After obtaining his doctorate in divinity in June of that same year, Lyons returned to Australia and then did pastoral work in Collingwood, Geelong, and Brunswick before joining the staff of St. Patrick's Cathedral in 1935. In 1938, he became administrator of the cathedral, archdiocesan chancellor, and private secretary to Archbishop Daniel Mannix, whom Lyons greatly admired. He was named vicar general of Melbourne in 1939. During that same year, he established St. Patrick's Boys' Choir and choir school, incorporating members of the Vienna Boys' Choir displaced following the outbreak of World War II. In 1940, he was appointed cavaliere della Corona d'Italia in recognition of his services to the Italian community in Victoria.

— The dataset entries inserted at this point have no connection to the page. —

(* ===== verification/Contracts.v ===== *)
(** * Operator contracts (compiler/contracts.py)

    The table that names, for each operator kind, its lowering, its task kind,
    its device template and the types of its checked attributes. *)

From S2P Require Import Prelude OperatorIR.
Local Open Scope Z_scope.

(** The attribute types the table uses: [str] and [bool]. *)
Inductive pytype : Type := PyStr | PyBool.

Record OperatorContract : Type := mk_contract {
  oc_kind : string;
  oc_lowering : string;
  oc_task_kind : string;
  oc_device_template : string;
  oc_attribute_types : dict string pytype
}.

Definition reference_body (c : OperatorContract) : string := "_body_" +:+ oc_task_kind c.

Definition isinstance (v : attr) (t : pytype) : bool :=
  match v, t with AStr _, PyStr => true | ABool _, PyBool => true | _, _ => false end.

Definition validate_attributes (c : OperatorContract) (attributes : attrs) : result unit :=
  fold_result (λ _ nt, match attributes !! nt.1 with
                       | Some v => require (isinstance v nt.2) (TypeError (oc_kind c +:+ "." +:+ nt.1))
                       | None => Ok tt
                       end) tt (oc_attribute_types c).

Definition CONTRACTS : dict string OperatorContract :=
  [("linear", mk_contract "linear" "lower_linear" "gemm" "linear_task" []);
   ("linear_fp8", mk_contract "linear_fp8" "lower_linear_fp8" "gemv_fp8" "linear_fp8_task" []);
   ("indexer_scores", mk_contract "indexer_scores" "lower_indexer_scores" "indexer_scores" "indexer_scores_task" []);
   ("index_topk", mk_contract "index_topk" "lower_index_topk" "index_topk" "index_topk_task" []);
   ("layer_norm", mk_contract "layer_norm" "lower_layer_norm" "layernorm" "layernorm_task" []);
   ("rms_norm", mk_contract "rms_norm" "lower_rms_norm" "rms_norm" "rms_norm_task" []);
   ("rms_norm_gated", mk_contract "rms_norm_gated" "lower_rms_norm_gated" "rms_norm_gated" "rms_norm_gated_task" [("activation", PyStr)]);
   ("rope", mk_contract "rope" "lower_rope" "rope" "rope_task" [("which", PyStr); ("position", PyStr); ("position_form", PyStr); ("convention", PyStr)]);
   ("gelu", mk_contract "gelu" "lower_gelu" "elementwise" "elementwise_task" []);
   ("swiglu", mk_contract "swiglu" "lower_swiglu" "elementwise" "elementwise_task" []);
   ("add", mk_contract "add" "lower_add" "elementwise" "elementwise_task" []);
   ("embedding", mk_contract "embedding" "lower_embedding" "embedding" "embedding_task" [("position", PyStr); ("position_form", PyStr)]);
   ("cache_append", mk_contract "cache_append" "lower_cache_append" "cache_append" "cache_append_task" [("position", PyStr); ("position_form", PyStr)]);
   ("gdn_conv", mk_contract "gdn_conv" "lower_gdn_conv" "gdn_conv" "gdn_conv_task" []);
   ("gdn_delta", mk_contract "gdn_delta" "lower_gdn_delta" "gdn_delta" "gdn_delta_task" []);
   ("kda_delta", mk_contract "kda_delta" "lower_kda_delta" "kda_delta" "task_kda_delta" []);
   ("kda_fused_decode", mk_contract "kda_fused_decode" "lower_kda_fused_decode" "kda_fused_decode" "task_kda_fused" []);
   ("cache_append_paged", mk_contract "cache_append_paged" "lower_cache_append_paged" "cache_append_paged" "cache_append_paged_task" [("position", PyStr); ("position_form", PyStr)]);
   ("mhc_pre", mk_contract "mhc_pre" "lower_mhc_pre" "mhc_pre" "mhc_pre_task" []);
   ("mhc_post", mk_contract "mhc_post" "lower_mhc_post" "mhc_post" "mhc_post_task" []);
   ("attention_scores", mk_contract "attention_scores" "lower_attention_scores" "attention_scores" "attention_scores_task" [("position", PyStr); ("position_form", PyStr)]);
   ("attention_scores_paged", mk_contract "attention_scores_paged" "lower_attention_scores_paged" "attention_scores_paged" "attention_scores_paged_task" [("position", PyStr); ("position_form", PyStr)]);
   ("mla_scores", mk_contract "mla_scores" "lower_mla_scores" "mla_scores" "mla_scores_task" [("position_form", PyStr)]);
   ("mla_values", mk_contract "mla_values" "lower_mla_values" "mla_values" "mla_values_task" [("position_form", PyStr)]);
   ("conjugate_rope", mk_contract "conjugate_rope" "lower_conjugate_rope" "conjugate_rope" "conjugate_rope_task" [("position_form", PyStr)]);
   ("softmax", mk_contract "softmax" "lower_softmax" "softmax" "softmax_task" [("position", PyStr); ("position_form", PyStr)]);
   ("attention_values", mk_contract "attention_values" "lower_attention_values" "attention_values" "attention_values_task" [("gated", PyBool); ("position", PyStr); ("position_form", PyStr)]);
   ("attention_values_paged", mk_contract "attention_values_paged" "lower_attention_values_paged" "attention_values_paged" "attention_values_paged_task" [("position", PyStr); ("position_form", PyStr)]);
   ("moe_route", mk_contract "moe_route" "lower_moe_route" "moe_route" "moe_route_task" []);
   ("moe_expert", mk_contract "moe_expert" "lower_moe_expert" "moe_expert" "moe_expert_task" []);
   ("moe_combine", mk_contract "moe_combine" "lower_moe_combine" "moe_combine" "moe_combine_task" []);
   ("compressor_append", mk_contract "compressor_append" "lower_compressor_append" "compressor_append" "compressor_append_task" [("position", PyStr); ("position_form", PyStr)])].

On March 16, 1944, Lyons was appointed the third Bishop of Christchurch, New Zealand, by Pope Pius XII. He received his episcopal consecration on the following July 2 from Archbishop Mannix, with Bishop Hugh O'Neill and Archbishop Matthew Beovich serving as co-consecrators, in St. Patrick's Cathedral. Lyons later returned to Australia upon being named Auxiliary Bishop of Sydney and Titular Bishop of Cabasa on April 5, 1950. He served as the episcopal leader of the Catholic Social Studies Movement in Sydney until 1954, during which time he incurred heavy resentment for dismissing Fr. Patrick Ryan, CSSM, as chaplain.
Lyons was made Coadjutor Bishop of Sale on October 11, 1956, and eventually succeeded Richard Ryan, CM, as the fourth Bishop of Sale on June 16, 1957. During his tenure, Lyons oversaw the expansion of his diocese, adding several new parishes[1]. Considered conservative, authoritarian, and aloof, he attended the Second Vatican Council from 1962 to 1965, and was rather cautious towards the implementation of the Council's reforms.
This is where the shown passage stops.